Passageiros em alta
O setor aéreo brasileiro alcançou, em julho, um marco inédito: 11,6 milhões de passageiros transportados nos voos domésticos e internacionais.
É o maior volume já registrado desde o início da série histórica da Agência Nacional de Aviação Civil (Anac), em janeiro de 2000.
O relatório mensal da agência reguladora consolida dados enviados por companhias brasileiras e estrangeiras de transporte de passageiros, cargas e malas postais, conforme determina a resolução nº 191/2011.
Transporte doméstico
Os voos nacionais puxaram a alta. Apenas em julho, foram 9 milhões de passageiros transportados dentro do país, um crescimento de 5,9% em relação ao mesmo mês de 2024.

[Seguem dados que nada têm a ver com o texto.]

(** C7. When the ['from'] of a payload is an [int] [n] with
    [0 <= n < 2^32], the parser forms [from_id] as ['!'] followed by eight
    characters that are lower-case hexadecimal digits and read back as [n]:
    the block that finds the origin always yields it, every message the
    parser returns for the payload carries it, and the parser does return
    one on every topic: when the type is neither text nor nodeinfo, when it
    is text and the payload has a text (under [payload] or at the top
    level), and when it is nodeinfo and the user block is a dict.  (In the
    two cases left, a text message without text and a nodeinfo whose user
    block is no dict, the parser returns [None].) *)
Theorem from_id_is_padded_hex (d : list (string * pyval)) (n : Z)
    (c : gmap hkey names) :
  assoc "from" d = Some (PInt n) →
  0 ≤ n < 2 ^ 32 →
  ∃ digits,
    String.length digits = 8%nat
    ∧ hex_value digits = Some n
    ∧ (∃ from, origin d c = Ok (Some (PStr (String "!"%char digits), from)))
    ∧ (∀ topic m c',
         parse_meshtastic_message topic (Ok (PDict d)) c = (Some m, c') →
         msg_from_id m = PStr (String "!"%char digits))
    ∧ (py_eq_str (dict_get_default "type" (PStr "unknown") d) "text" = false →
       py_eq_str (dict_get_default "type" (PStr "unknown") d) "nodeinfo" = false →
       ∀ topic, ∃ m,
         parse_meshtastic_message topic (Ok (PDict d)) c = (Some m, c)
         ∧ msg_from_id m = PStr (String "!"%char digits))
    ∧ (py_eq_str (dict_get_default "type" (PStr "unknown") d) "text" = true →
       ∀ t, text_of d = Some t →
       ∀ topic, ∃ m,
         parse_meshtastic_message topic (Ok (PDict d)) c = (Some m, c)
         ∧ msg_from_id m = PStr (String "!"%char digits)
         ∧ msg_text m = Some t)
    ∧ (py_eq_str (dict_get_default "type" (PStr "unknown") d) "nodeinfo" = true →
       ∀ u,
         py_get_default "user" (PDict []) (dict_get_default "payload" (PDict []) d)
         = Ok (PDict u) →
       ∀ topic, ∃ m c',
         parse_meshtastic_message topic (Ok (PDict d)) c = (Some m, c')
         ∧ msg_from_id m = PStr (String "!"%char digits)).
Proof.
  intros Hf Hn. exists (format_int_08x n).
  destruct (format_int_08x_spec n Hn) as [Hlen Hval].
  destruct (origin_from_int d n c Hf) as [from Ho].
  split; [exact Hlen|]. split; [exact Hval|]. split; [eauto|].
  split; [|split; [|split]].
  - intros topic m c' Hp.
    apply parse_inv in Hp as (d' & from_id & from' & text & [= <-] & Ho' & -> & _).
    rewrite Ho in Ho'. injection Ho' as <- _. reflexivity.
  - intros Ht Hni topic. exact (parse_accepts topic d c _ _ Ho Ht Hni).
  - intros Ht t Htx topic. exact (parse_accepts_text topic d c _ _ t Ho Ht Htx).
  - intros Hni u Hu topic. exact (parse_accepts_nodeinfo topic d u c _ _ Ho Hni Hu).
Qed.
(** The request handed to [client.chat.completions.create]. *)
Record Request := mkRequest {
  req_model : jsstring;
  req_messages : list Message;
  req_max_tokens : Z;
  req_temperature : NumLit;
  req_response_format : option jsstring
}.

(** What the client throws: of its [message] and [error] properties the
    second is [None] when [null] or [undefined]. *)
Record ApiError := mkApiError {
  api_message : jsstring;
  api_error : option JSON
}.

(** The end of a request: a response whose first choice holds a message,
    with its content ([None] when [null] or absent); a response that has
    no first choice or no message in it; or an exception. *)
Inductive Completion :=
| Answered (content : option jsstring)
| Malformed
| Refused (e : ApiError).

(** What [query] resolves to: a bare string for the service of the later
    file, an object for the earlier one. *)
Inductive Reply :=
| Text (content : jsstring)
| Object (fields : list (jsstring * JSON)).

(** [result.k]: a string has none of the properties read. *)
Definition prop (k : string) (result : Reply) : option JSON :=
  match result with
  | Text _ => None
  | Object fields => lookup (str k) fields
  end.

Inductive Answer :=
| Resolved (result : Reply)
| Rejected (e : Error).

Definition system_message (systemPrompt : jsstring) : Message :=
  mkMessage (str "system") systemPrompt.

Definition user_message (userPrompt : jsstring) : Message :=
  mkMessage (str "user") userPrompt.

Section Client.
Variable World : Type.

(** [this.client.chat.completions.create] *)
Variable create : World -> Request -> Completion * World.

(** The [TypeError] thrown on reading the message of a response that
    has no first choice: its text is the engine's. *)
Variable malformed_message : jsstring.
(** C5. [Valid] returns nil exactly when the three required strings are
    non-empty and the three required lists are non-empty; two configurations
    that agree on these six fields get the same verdict, whatever their other
    fields (TokenEndpoint among them) hold. *)
Theorem Valid_nil_iff_six_required_fields :
  (forall c : Configuration,
      Valid c = None <->
      (Issuer c <> "" /\ AuthorizationEndpoint c <> "" /\ JWKSURI c <> "" /\
       ResponseTypesSupported c <> [] /\ SubjectTypesSupported c <> [] /\
       IDTokenSigningAlgValuesSupported c <> []))
  /\
  (forall c1 c2 : Configuration,
      Issuer c1 = Issuer c2 ->
      AuthorizationEndpoint c1 = AuthorizationEndpoint c2 ->
      JWKSURI c1 = JWKSURI c2 ->
      ResponseTypesSupported c1 = ResponseTypesSupported c2 ->
      SubjectTypesSupported c1 = SubjectTypesSupported c2 ->
      IDTokenSigningAlgValuesSupported c1 = IDTokenSigningAlgValuesSupported c2 ->
      Valid c1 = Valid c2).
Proof.
  split.
  - intros c. rewrite Valid_nil_tests.
    rewrite !is_empty_false, !len_is_zero_false. reflexivity.
  - intros c1 c2 H1 H2 H3 H4 H5 H6. unfold Valid.
    rewrite H1, H2, H3, H4, H5, H6. reflexivity.
Qed.

Lemma Valid_nil_iff_six_required_fields_witness :
  (Valid minimal_document = None /\
   TokenEndpoint minimal_document <> TokenEndpoint implicit_only_document)
  /\ Valid minimal_document = Valid implicit_only_document.
Proof.
  split.
  - split; [| discriminate].
    apply (proj1 Valid_nil_iff_six_required_fields minimal_document).
    repeat split; discriminate.
  - apply (proj2 Valid_nil_iff_six_required_fields
             minimal_document implicit_only_document); reflexivity.
Defined.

A demanda doméstica por assentos, medida pelo indicador RPK (passageiros pagantes por quilômetro percorrido), avançou 8,2%. Já a oferta, calculada pela quantidade de assentos disponíveis multiplicada pelos quilômetros voados (ASK), registrou elevação de 6,2%.
Transporte internacional
No mercado internacional, o desempenho também foi expressivo. Mais de 2,6 milhões de passageiros embarcaram em julho, o que representa expansão de 13,6% frente ao ano anterior.
A relação entre oferta e demanda internacional apresentou crescimento de 12,2% no mesmo período.
Brasil em destaque turístico
Além do avanço do setor aéreo, o Brasil vem consolidando posição de destaque no turismo mundial. Segundo a Organização Mundial do Turismo (ONU Turismo), o país alcançou, em 2024, o 5º lugar entre os destinos mais visitados das Américas, superando a Argentina.
O ranking é liderado por Estados Unidos, México, Canadá e República Dominicana. Em 2024, o Brasil recebeu 6,8 milhões de turistas estrangeiros.
Movimentação de cargas
O transporte de cargas apresentou variação distinta entre os mercados. No doméstico, foram movimentadas 39,1 mil toneladas, queda de 3,8% em relação a julho de 2024. Já no internacional, o volume chegou a 76 mil toneladas, com alta de 0,8%.
Somando os dois mercados, o setor processou 115,1 mil toneladas, resultado que representa leve retração de 0,8% frente ao ano anterior.